- EXERCISE DESCRIPTION: Say how many of the lines below contain the word "lists"; nothing else belongs in the answer.

- SUPPLIED RECORDS:
(* ===== verification/Vfs.v ===== *)
(** * The read-only file system (kernel/fs/vfs.c, kernel/fs/initramfs.c): definitions

    A C string is the list of its bytes before the terminator, so
    [strcmp(a, b) == 0] is equality of lists, which Strings.v proves of the
    byte loops.  File contents are not copied: a node holds an address and a
    size, and reads go to memory.  Node arrays are the lists of their first
    [count] elements. *)

From S2P Require Import Prelude Bytes.
Open Scope Z_scope.

Definition UTAMO_VFS_PATH_MAX : Z := 128.
Definition UTAMO_VFS_NODE_LIMIT : Z := 128.
Definition UTAMO_INITRAMFS_LIMIT : Z := 4 * 1024 * 1024.
Definition UTAMO_VFS_FILE : Z := 1.
Definition UTAMO_VFS_DIRECTORY : Z := 2.
Definition SLASH : Z := 47.

Notation cstring := (list Z).
(** [s[i]]; the byte at the end is the terminator. *)
Definition str_get (s : cstring) (i : Z) : Z := default 0 (s !! Z.to_nat i).
Definition str_length (s : cstring) : Z := Z.of_nat (length s).

Record vfs_node := MkNode {
  nd_path : cstring;
  nd_data : Z;
  nd_size : Z;
  nd_type : Z;
  nd_mode : Z
}.

Record ramfs := MkRamfs { fs_nodes : list vfs_node; fs_ready : bool }.
Definition fs_count (fs : ramfs) : Z := Z.of_nat (length (fs_nodes fs)).

Record vfs_file := MkFile { vf_node : option vfs_node; vf_offset : Z }.

(** The static variables of vfs.c; [root != NULL] once the root is mounted. *)
Record vfs_state := MkVfs { vs_root : bool; vs_mounts : list ramfs }.
Definition mount_count (v : vfs_state) : Z := Z.of_nat (length (vs_mounts v)).

(** ** Paths *)

(** The loop of [vfs_path_valid] from [i], with [steps] bytes left. *)
Fixpoint path_scan (path : cstring) (steps : nat) (i start : Z) : bool :=
  match steps with
  | O => true
  | S steps =>
      let c := str_get path i in
      if negb (c =? 0) && ((c <? 32) || (126 <? c) || (c =? 92)) then false
      else if (c =? SLASH) || (c =? 0) then
        let part := i - start in
        if (part =? 0) || ((part =? 1) && (str_get path start =? 46)) ||
           ((part =? 2) && (str_get path start =? 46) && (str_get path (start + 1) =? 46))
        then false
        else path_scan path steps (i + 1) (i + 1)
      else path_scan path steps (i + 1) start
  end.

Definition vfs_path_valid (path : cstring) : bool :=
  if negb (str_get path 0 =? SLASH) then false
  else if UTAMO_VFS_PATH_MAX <=? str_length path then false
  else if str_length path =? 1 then true
  else path_scan path (length path) 1 1.

(** ** Lookup and mounting *)

Definition ramfs_lookup (fs : ramfs) (path : cstring) : option vfs_node :=
  if (UTAMO_VFS_NODE_LIMIT <? fs_count fs) || negb (vfs_path_valid path) then None
  else List.find (fun n => bool_decide (nd_path n = path)) (fs_nodes fs).

Fixpoint lookup_mounts (mounts : list ramfs) (path : cstring) : option vfs_node :=
  match mounts with
  | [] => None
  | fs :: mounts =>
      match ramfs_lookup fs path with
      | Some node => Some node
      | None => lookup_mounts mounts path
      end
  end.
Definition vfs_lookup (v : vfs_state) (path : cstring) : option vfs_node := lookup_mounts (vs_mounts v) path.

Definition vfs_mount_root (v : vfs_state) (fs : ramfs) : vfs_state * bool :=
  if vs_root v || negb (fs_ready fs) || (fs_count fs =? 0) || (UTAMO_VFS_NODE_LIMIT <? fs_count fs)
  then (v, false)
  else (MkVfs true (vs_mounts v ++ [fs]), true).

(** The position of the last slash at or before [e]; 0 when there is none. *)
Fixpoint last_slash (path : cstring) (e : nat) : nat :=
  match e with
  | O => O
  | S e' => if negb (str_get path (Z.of_nat e) =? SLASH) then last_slash path e' else e
  end.

(** The checks of [vfs_mount_subtree] on node [i]; [before] are the nodes
    before it, [base] the path of the first node. *)
Definition subtree_node_ok (v : vfs_state) (fs : ramfs) (base : cstring) (before : list vfs_node) (node : vfs_node) : bool :=
  let path := nd_path node in
  let first := bool_decide (before = []) in
  negb (negb (vfs_path_valid path) || bool_decide (is_Some (vfs_lookup v path)) ||
    (negb (nd_type node =? UTAMO_VFS_DIRECTORY) && negb (nd_type node =? UTAMO_VFS_FILE)) ||
    ((nd_type node =? UTAMO_VFS_FILE) && negb (nd_size node =? 0) && (nd_data node =? 0)) ||
    negb (bool_decide (take (length base) path = base)) ||
    (negb first && negb (str_get path (str_length base) =? SLASH))) &&
  negb (existsb (fun other => bool_decide (path = nd_path other)) before) &&
  (if first then true
   else match ramfs_lookup fs (take (last_slash path (length path)) path) with
   | None => false
   | Some dir => nd_type dir =? UTAMO_VFS_DIRECTORY
   end).

Fixpoint subtree_ok (v : vfs_state) (fs : ramfs) (base : cstring) (before rest : list vfs_node) : bool :=
  match rest with
  | [] => true
  | node :: rest => subtree_node_ok v fs base before node && subtree_ok v fs base (before ++ [node]) rest
  end.

Definition vfs_mount_subtree (v : vfs_state) (fs : ramfs) : vfs_state * bool :=
  match fs_nodes fs with
  | [] => (v, false)
  | node0 :: _ =>
      if negb (vs_root v) || negb (fs_ready fs) || (UTAMO_VFS_NODE_LIMIT <? fs_count fs) || (mount_count v =? 4) ||
         negb (nd_type node0 =? UTAMO_VFS_DIRECTORY) || negb (vfs_path_valid (nd_path node0)) ||
         (str_get (nd_path node0) 1 =? 0)
      then (v, false)
      else if existsb (fun c => c =? SLASH) (tail (nd_path node0)) then (v, false)
      else if subtree_ok v fs (nd_path node0) [] (fs_nodes fs)
      then (MkVfs (vs_root v) (vs_mounts v ++ [fs]), true)
      else (v, false)
  end.

(** ** Open files *)

Definition vfs_open (v : vfs_state) (path : cstring) (file : vfs_file) : vfs_file * bool :=
  match vf_node file with
  | Some _ => (file, false)
  | None =>
      match vfs_lookup v path with
      | None => (file, false)
      | Some node =>
          if negb (nd_type node =? UTAMO_VFS_FILE) then (file, false) else (MkFile (Some node) 0, true)
      end
  end.

(** The bytes that [memcpy] puts into the caller's buffer; their number is
    [*read]. *)
Definition vfs_read (mem : memory) (file : vfs_file) (bytes : Z) : option (vfs_file * list Z) :=
  match vf_node file with
  | None => None
  | Some node =>
      if nd_size node <? vf_offset file then None
      else
        let left := nd_size node -u vf_offset file in
        let count := if bytes <? left then bytes else left in
        Some (MkFile (Some node) (vf_offset file +u count), mem <$> seqZ (nd_data node + vf_offset file) count)
  end.

Definition vfs_seek (file : vfs_file) (offset : Z) : vfs_file * bool :=
  match vf_node file with
  | None => (file, false)
  | Some node => if nd_size node <? offset then (file, false) else (MkFile (Some node) offset, true)
  end.

Definition vfs_close (file : vfs_file) : vfs_file * bool :=
  match vf_node file with
  | None => (file, false)
  | Some _ => (MkFile None 0, true)
  end.

(** ** Directory listing *)

(** The scan [while (name[j] != 0 && name[j] != '/')]. *)
Fixpoint name_end (name : cstring) : nat :=
  match name with
  | [] => O
  | c :: name => if c =? SLASH then O else S (name_end name)
  end.

Definition is_child (directory path : cstring) : bool :=
  let prefix := str_length directory in
  if negb (bool_decide (take (length directory) path = directory)) ||
     (negb (prefix =? 1) && negb (str_get path prefix =? SLASH))
  then false
  else
    let name := drop (length directory + (if prefix =? 1 then 0 else 1)) path in
    if str_get name 0 =? 0 then false
    else str_get name (Z.of_nat (name_end name)) =? 0.

(** The two loops of [vfs_child]; [index] counts down over the children. *)
Fixpoint child_scan (directory : cstring) (nodes : list vfs_node) (index : nat) : vfs_node + nat :=
  match nodes with
  | [] => inr index
  | node :: nodes =>
      if is_child directory (nd_path node)
      then match index with O => inl node | S index => child_scan directory nodes index end
      else child_scan directory nodes index
  end.

Fixpoint child_mounts (directory : cstring) (mounts : list ramfs) (index : nat) : option vfs_node :=
  match mounts with
  | [] => None
  | fs :: mounts =>
      match child_scan directory (fs_nodes fs) index with
      | inl node => Some node
      | inr index => child_mounts directory mounts index
      end
  end.

Definition vfs_child (v : vfs_state) (directory : cstring) (index : Z) : option vfs_node :=
  match vfs_lookup v directory with
  | None => None
  | Some parent =>
      if negb (nd_type parent =? UTAMO_VFS_DIRECTORY) then None
      else child_mounts directory (vs_mounts v) (Z.to_nat index)
  end.

(** ** The initial RAM disk (kernel/fs/initramfs.c): definitions

    The cpio archive lies in memory at [image]; file data stays there. *)


Definition hex_digit (digit : Z) : option Z :=
  if (48 <=? digit) && (digit <=? 57) then Some (digit - 48)
  else if (97 <=? digit) && (digit <=? 102) then Some (digit - 97 + 10)
  else if (65 <=? digit) && (digit <=? 70) then Some (digit - 65 + 10)
  else None.

(** The loop of [hex8] with [n] digits left. *)
Fixpoint hex8_from (mem : memory) (text : Z) (n : nat) (value : Z) : option Z :=
  match n with
  | O => Some value
  | S n =>
      match hex_digit (u8 (mem text)) with
      | None => None
      | Some digit => hex8_from mem (text + 1) n (Z.lor (u32 (Z.shiftl value 4)) digit)
      end
  end.
Definition hex8 (mem : memory) (text : Z) : option Z := hex8_from mem text 8 0.

(** The loop over the 13 header fields. *)
Fixpoint read_fields (mem : memory) (text : Z) (n : nat) : option (list Z) :=
  match n with
  | O => Some []
  | S n =>
      match hex8 mem text with
      | None => None
      | Some field => match read_fields mem (text + 8) n with None => None | Some fields => Some (field :: fields) end
      end
  end.

Definition bytes_at (mem : memory) (p n : Z) : list Z := (fun x => u8 (mem x)) <$> seqZ p n.

(** "070701" and "TRAILER!!!" with its terminator. *)
Definition MAGIC : list Z := [48; 55; 48; 55; 48; 49].
Definition TRAILER : list Z := [84; 82; 65; 73; 76; 69; 82; 33; 33; 33; 0].

Definition align4 (x : Z) : Z := Z.land (x +u 3) (not64 3).

(** The path of the directory that has to exist for [path]:
    [parent[slash == 0 ? 1 : slash] = 0]. *)
Definition parent_path (path : cstring) (namesize : Z) : cstring :=
  let slash := last_slash path (Z.to_nat (namesize - 1)) in
  take (if (slash =? 0)%nat then 1 else slash) path.

(** The last part of the body of the loop: the new node, when it is accepted. *)
Definition new_node (nodes : list vfs_node) (image offset bytes mode nlink : Z) (name : list Z) (namesize : Z)
    : option vfs_node :=
  let type := Z.land mode 0xf000 in
  if (negb (type =? 0x8000) && negb (type =? 0x4000)) || ((type =? 0x4000) && negb (bytes =? 0)) ||
     (nlink =? 0) || ((type =? 0x8000) && negb (nlink =? 1)) ||
     (Z.of_nat (length nodes) =? UTAMO_VFS_NODE_LIMIT) || (str_get name 0 =? SLASH)
  then None
  else
    let path := SLASH :: name in
    let node := MkNode path (image + offset) bytes (if type =? 0x8000 then UTAMO_VFS_FILE else UTAMO_VFS_DIRECTORY)
                  (Z.land mode 0x1ff) in
    let fs := MkRamfs nodes false in
    if negb (vfs_path_valid path) || bool_decide (is_Some (ramfs_lookup fs path)) then None
    else match ramfs_lookup fs (parent_path path namesize) with
    | None => None
    | Some directory => if negb (nd_type directory =? UTAMO_VFS_DIRECTORY) then None else Some node
    end.

(** The outcome of the loop of [parse]: the nodes in front of the trailer, an
    archive that is refused, or a loop that the given steps do not end. *)
Inductive parsed :=
  | Parsed (nodes : list vfs_node)
  | Refused
  | OutOfSteps.

Fixpoint parse_from (steps : nat) (mem : memory) (image size offset : Z) (nodes : list vfs_node) : parsed :=
  match steps with
  | O => OutOfSteps
  | S steps =>
      if (size <? offset) || (size -u offset <? 110) then Refused
      else
      let header := image + offset in
      if negb (bool_decide (bytes_at mem header 6 = MAGIC)) then Refused
      else match read_fields mem (header + 6) 13 with
      | None => Refused
      | Some fields =>
          let field i := default 0 (fields !! (i : nat)) in
          let namesize := field 11%nat in
          let bytes := field 6%nat in
          let offset := offset +u 110 in
          if (namesize <? 2) || (UTAMO_VFS_PATH_MAX <=? namesize) || (size -u offset <? namesize) ||
             negb (field 12%nat =? 0)
          then Refused
          else
          let name := image + offset in
          if negb (u8 (mem (name + (namesize - 1))) =? 0) ||
             existsb (fun c => c =? 0) (bytes_at mem name (namesize - 1))
          then Refused
          else
          let offset := align4 (offset +u namesize) in
          if (size <? offset) || (size -u offset <? bytes) then Refused
          else if (namesize =? 11) && bool_decide (bytes_at mem name 11 = TRAILER) then
            if negb (bytes =? 0) then Refused
            else if forallb (fun c => c =? 0) (bytes_at mem (image + offset) (size - offset)) then Parsed nodes
            else Refused
          else match new_node nodes image offset bytes (field 1%nat) (field 4%nat) (bytes_at mem name (namesize - 1)) namesize with
          | None => Refused
          | Some node => parse_from steps mem image size (align4 (offset +u bytes)) (nodes ++ [node])
          end
      end
  end.

Definition root_node : vfs_node := MkNode [SLASH] 0 0 UTAMO_VFS_DIRECTORY 0x1ed.

(** Every entry takes at least 110 bytes. *)
Definition parse (mem : memory) (image size : Z) : parsed :=
  parse_from (S (Z.to_nat (size / 110))) mem image size 0 [root_node].

Definition ramfs_import (fs : ramfs) (mem : memory) (image size : Z) : ramfs * bool :=
  if fs_ready fs || negb (fs_count fs =? 0) then (fs, false)
  else if (image =? 0) || (UTAMO_INITRAMFS_LIMIT <? size) then (MkRamfs [] false, false)
  else match parse mem image size with
  | Parsed nodes => (MkRamfs nodes true, true)
  | Refused | OutOfSteps => (MkRamfs [] false, false)
  end.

- EXERCISE RESPONSE: 2